Maybe now, as the Marlins are amid the organization’s first full-season playoff series since 2003, we can start concentrating on a less-publicized fact: Ng is a damn good GM.

“This should have happened five or 10 years ago,” Marlins assistant GM Oz Ocampo said of Ng getting a chance to lead baseball operations. “She’s got so much feel for the game but also respects what she doesn’t know. She’s relentless in trying to figure out how to continually improve and get smarter and bring in people who can help her along the way.”

Ocampo, who was hired in November, wasn’t looking to leave Houston, an organization fresh off the World Series and one he returned to after spending the better part of the last decade helping turn the Astros into a juggernaut. And Ocampo wouldn’t have left if he didn’t know how competitive Ng — who he worked with previously at the Commissioner’s Office — and first-year manager Skip Schumaker were.

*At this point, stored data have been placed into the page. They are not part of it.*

Lemma apply_write_ok tenant latest rev m w p :
  rev = latest + 1 → 0 ≤ latest → records_ok tenant rev m →
  (∀ h, bt_get (w_namespace w, w_key w) m = Some h → len h < u64_max) →
  sel_ok (w_namespace w) MAX_SERVICE_NAMESPACE_BYTES → sel_ok (w_key w) MAX_SERVICE_KEY_BYTES →
  0 < len (w_bytes w) ≤ MAX_SERVICE_RECORD_BYTES →
  apply_write sha256 latest rev tenant m w = Ok p →
  records_ok tenant rev p.1 ∧ bt_prefix m p.1 ∧ version_ok p.1 rev p.2.
Proof.
  intros Hrev Hlat [Hwf Hm] Hmax Hns Hk Hb H. unfold apply_write in H. cbv zeta in H.
  set (k := (w_namespace w, w_key w)) in *. set (h := default [] (bt_get k m)) in *.
  assert (len h < u64_max) as Hh.
  { subst h. destruct (bt_get k m) as [h|] eqn:E; simpl; [by apply Hmax|]. unfold len; simpl. done. }
  inv_ok H. inv_ok H. inv_ok H. inv_ok H. rewrite exact_digest_ok in Hok2. injection Hok2 as <-.
  inv_ok Hok1. injection Hok1 as <-. apply checked_add_Some in Eo as [-> _]. injection H as <-.
  destruct a. apply (validate_record_history_iff latest tenant k) in Hok; [|lia].
  set (r := mk_service_record _ _ _ _ _).
  assert (chained (service_link tenant k rev) (h ++ [r])) as Hc.
  { apply chained_snoc.
    - eapply chained_impl; [|exact Hok]. intros i q x. apply service_link_mono. lia.
    - split; [done|]. split; [done|]. split; [|done]. simpl.
      destruct (last h) as [q|] eqn:El; simpl; [|lia].
      destruct (chained_last _ _ _ Hok El) as (i & q' & (_ & _ & Hr & _) & _). lia. }
  split; [|split].
  - split; [by apply bt_wf_insert|]. intros j l. simpl. rewrite bt_get_insert.
    destruct (oeqb j k) eqn:E; [|by apply Hm]. apply oeqb_eq in E as ->. intros [= <-].
    split; [by destruct h|done].
  - apply bt_prefix_append.
  - simpl. split; [done|]. split; [done|]. simpl. split; [pose proof (len_nonneg h); lia|].
    exists (h ++ [r]), r. split; [apply bt_get_insert_eq|]. split; [|done].
    replace (Z.to_nat (len h + 1 - 1)) with (length h) by (unfold len; lia).
    by rewrite lookup_app_r, Nat.sub_diag.
Qed.

(** What [validate_writes] guarantees of each write. *)
Definition write_ok (w : ServiceRecordWrite) : Prop :=
  sel_ok (w_namespace w) MAX_SERVICE_NAMESPACE_BYTES ∧ sel_ok (w_key w) MAX_SERVICE_KEY_BYTES ∧
  0 < len (w_bytes w) ≤ MAX_SERVICE_RECORD_BYTES.

Definition w_pos (w : ServiceRecordWrite) : text * text := (w_namespace w, w_key w).

Lemma validate_writes_loop_ok ws : ∀ total keys,
  validate_writes_loop total keys ws = Ok tt →
  Forall write_ok ws ∧ NoDup (map w_pos ws) ∧ (∀ k, k ∈ keys → k ∉ map w_pos ws).
Proof.
  induction ws as [|w ws IH]; intros total keys; simpl.
  { intros _. split; [constructor|]. split; [constructor|]. intros k _. apply not_elem_of_nil. }
  intros H. do 6 inv_ok H. destruct a, a0, a1. apply IH in H as (Hall & Hnd & Hk). bsplit.
  assert (w_pos w ∉ keys) as Hnew.
  { intros Hin. match goal with H : existsb _ _ = false |- _ => rewrite <- not_true_iff_false in H; apply H end.
    apply existsb_exists. exists (w_pos w). split; [by apply list_elem_of_In|apply oeqb_refl]. }
  pose proof (len_nonneg (w_bytes w)).
  split; [constructor; [|done]|split; [constructor; [|done]|]].
  - unfold write_ok, sel_ok. intuition lia.
  - apply Hk. left.
  - intros k Hin Hm. apply elem_of_cons in Hm as [->|Hm]; [done|]. apply (Hk k); [by right|done].
Qed.
(** The request log of every later state keeps a recorded request. *)
Lemma request_kept st st' tenant i x :
  state_extends st st' → request_of st tenant i = Some x → request_of st' tenant i = Some x.
Proof.
  intros [_ He]. unfold request_of, tenant_of.
  destruct (bt_get tenant (tenants st)) as [t|] eqn:Et; [|done]. simpl. intros Hq.
  destruct (He _ _ Et) as (t' & Ht' & Hext). rewrite Ht'. simpl. by apply (te_idempotency _ _ Hext).
Qed.

(** ** Theorems *)

(** C2: every store reachable by commits, service batches, worker updates and
    injected failures, in any order, has revision [i] at position [i] of its
    history; every state in it is well formed (validated records, exact atom and
    lineage indexes, acyclic derivation, linked commit and journal chains, unique
    outbox messages, consistent service histories, receipts and leases), and each
    state extends the one before it. *)
Theorem store_invariant s : reachable s → store_wf s.
Proof. apply reachable_wf. Qed.

(** C11: the outcome of [commit] on a reachable store is one of three: an error
    that leaves the history as it is; the publication of exactly one next
    revision, only when the expected revision is the latest, which changes no
    other tenant and records the request identity; or the receipt of the earlier
    identical request, with the store unchanged. *)
Theorem commit_outcomes s tx c1 c2 identity s' r :
  reachable s → built tx → commit s tx c1 c2 identity = (s', r) →
  rejected s s' r ∨ published s s' tx identity r ∨ replayed_request s s' tx identity r.
Proof. intros Hr. by apply commit_cases, reachable_wf. Qed.

Lemma find_revision_lookup s i st :
  store_wf s → history s !! i = Some st → find_revision (Z.of_nat i) (history s) = Some st.
Proof.
  intros Hwf Hi. pose proof (λ j x H, proj1 (sw_state s Hwf j x H)) as Hrev. revert Hrev Hi.
  unfold find_revision. generalize (history s). intros l.
  cut (∀ n, (∀ j x, l !! j = Some x → revision x = Z.of_nat (n + j)) → l !! i = Some st →
            List.find (λ st0, revision st0 =? Z.of_nat (n + i)) l = Some st); [intros H; apply (H O)|].
  revert i. induction l as [|x l IH]; intros i n Hrev; [by rewrite lookup_nil|].
  simpl. rewrite (Hrev O x eq_refl). destruct i as [|i]; simpl.
  - intros [= <-]. by rewrite Z.eqb_refl.
  - intros Hi. rewrite (proj2 (Z.eqb_neq _ _)) by lia. replace (n + S i)%nat with (S n + i)%nat by lia.
    apply IH; [|done]. intros j y Hj. rewrite (Hrev (S j) y Hj). lia.
Qed.

Lemma begin_read_lookup s ctx sel c tx :
  store_wf s → begin_read s ctx sel c = Ok tx →
  history s !! Z.to_nat (revision (rd_state tx)) = Some (rd_state tx) ∧ rd_context tx = ctx.
Proof.
  intros Hwf H. unfold begin_read in H. do 2 inv_ok H. injection H as <-. split; [|done]. simpl.
  inv_ok Hok0. injection Hok0 as <-. destruct sel as [|r].
  - rewrite last_lookup in Eo. destruct (sw_state _ Hwf _ _ Eo) as [-> _]. by rewrite Nat2Z.id.
  - apply find_some in Eo as [Hin _]. apply list_elem_of_In, list_elem_of_lookup_1 in Hin as [i Hi].
    destruct (sw_state _ Hwf _ _ Hi) as [-> _]. by rewrite Nat2Z.id.
Qed.

(** C15: a snapshot is immutable and stays readable: a read transaction opened at
    any time can be opened again at its revision after any further operations,
    with the identical state. *)
Theorem snapshot_stable s s' ctx sel c tx :
  reachable s → begin_read s ctx sel c = Ok tx → rtc step s s' →
  begin_read s' ctx (Revision (revision (rd_state tx))) false = Ok tx.
Proof.
  intros Hr%reachable_wf H Hs. destruct (begin_read_lookup _ _ _ _ _ Hr H) as [Hi <-].
  destruct (run_prefix _ _ Hr Hs) as [l Hl]. pose proof (run_wf _ _ Hr Hs) as Hwf'.
  assert (history s' !! Z.to_nat (revision (rd_state tx)) = Some (rd_state tx)) as Hi'.
  { rewrite Hl. by apply lookup_app_l_Some. }
  unfold begin_read. simpl. pose proof (find_revision_lookup _ _ _ Hwf' Hi') as Hf.
  destruct (sw_state _ Hwf' _ _ Hi') as [Hrev _]. rewrite <- Hrev in Hf. rewrite Hf. simpl. by destruct tx.
Qed.

(** C7: no lost updates: after a transaction has published on an expected
    revision, no other transaction with that expected revision ever publishes,
    whatever runs in between. *)
Theorem no_lost_update s tx c1 c2 identity s1 r s2 tx' d1 d2 identity' s3 r' :
  reachable s → built tx → built tx' → expected_revision tx' = expected_revision tx →
  commit s tx c1 c2 identity = (s1, Ok r) → replayed r = false → rtc step s1 s2 →
  commit s2 tx' d1 d2 identity' = (s3, Ok r') → replayed r' = true.
Proof.
  intros Hr%reachable_wf Hb Hb' Hexp H Hn Hs H'.
  pose proof (step_wf _ _ Hr (step_commit _ _ _ _ _ _ _ Hb H)) as Hw1.
  pose proof (run_wf _ _ Hw1 Hs) as Hw2.
  destruct (commit_cases _ _ _ _ _ _ _ Hr Hb H) as [[_ [e [=]]]|[Hp|(? & ? & ? & _ & _ & _ & _ & [= ->])]]; [|done].
  destruct Hp as (latest & next & Hl & Hh & _ & He & Hrev & _).
  destruct (commit_cases _ _ _ _ _ _ _ Hw2 Hb' H') as [[_ [e [=]]]|[Hp|(? & ? & ? & _ & _ & _ & _ & [= ->])]]; [|done].
  destruct Hp as (latest2 & next2 & Hl2 & _ & _ & He2 & _). exfalso.
  assert (state_extends next latest2) as [Hle _].
  { eapply run_extends; [exact Hw1|exact Hs| |exact Hl2]. rewrite Hh. apply last_snoc. }
  lia.
Qed.

Lemma commit_request s tx c1 c2 i s1 r :
  store_wf s → built tx → commit s tx c1 c2 (Some i) = (s1, Ok r) →
  ∃ st old, last (history s1) = Some st ∧
    request_of st (tenant_id (wr_context tx)) i = Some (id_request_digest i, old) ∧
    receipt_revision old = receipt_revision r.
Proof.
  intros Hr Hb H.
  destruct (commit_cases _ _ _ _ _ _ _ Hr Hb H) as [[_ [e [=]]]|[Hp|Hp]].
  - destruct Hp as (latest & next & Hl & Hh & [= ->] & He & Hrev & _ & _ & Hreq).
    exists next. eexists. split; [rewrite Hh; apply last_snoc|]. split; [by apply Hreq|done].
  - destruct Hp as (latest & i' & old & Hl & -> & [= <-] & Hreq & [= ->]). by exists latest, old.
Qed.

“We are all obsessive and crazy,” Ocampo said. “We want to win.”


It’s the offseason in sunny San Diego and Schumaker is meeting Ng for the first time. She has been in baseball since 1990 and was passed over for several general manager jobs. Surely Ng has “her people” like any baseball executive, but she also doesn’t want to just hire a friend or someone she’s known for years. She wants to get it right. So Ng calls around and asks people she trusts whom she should be considering.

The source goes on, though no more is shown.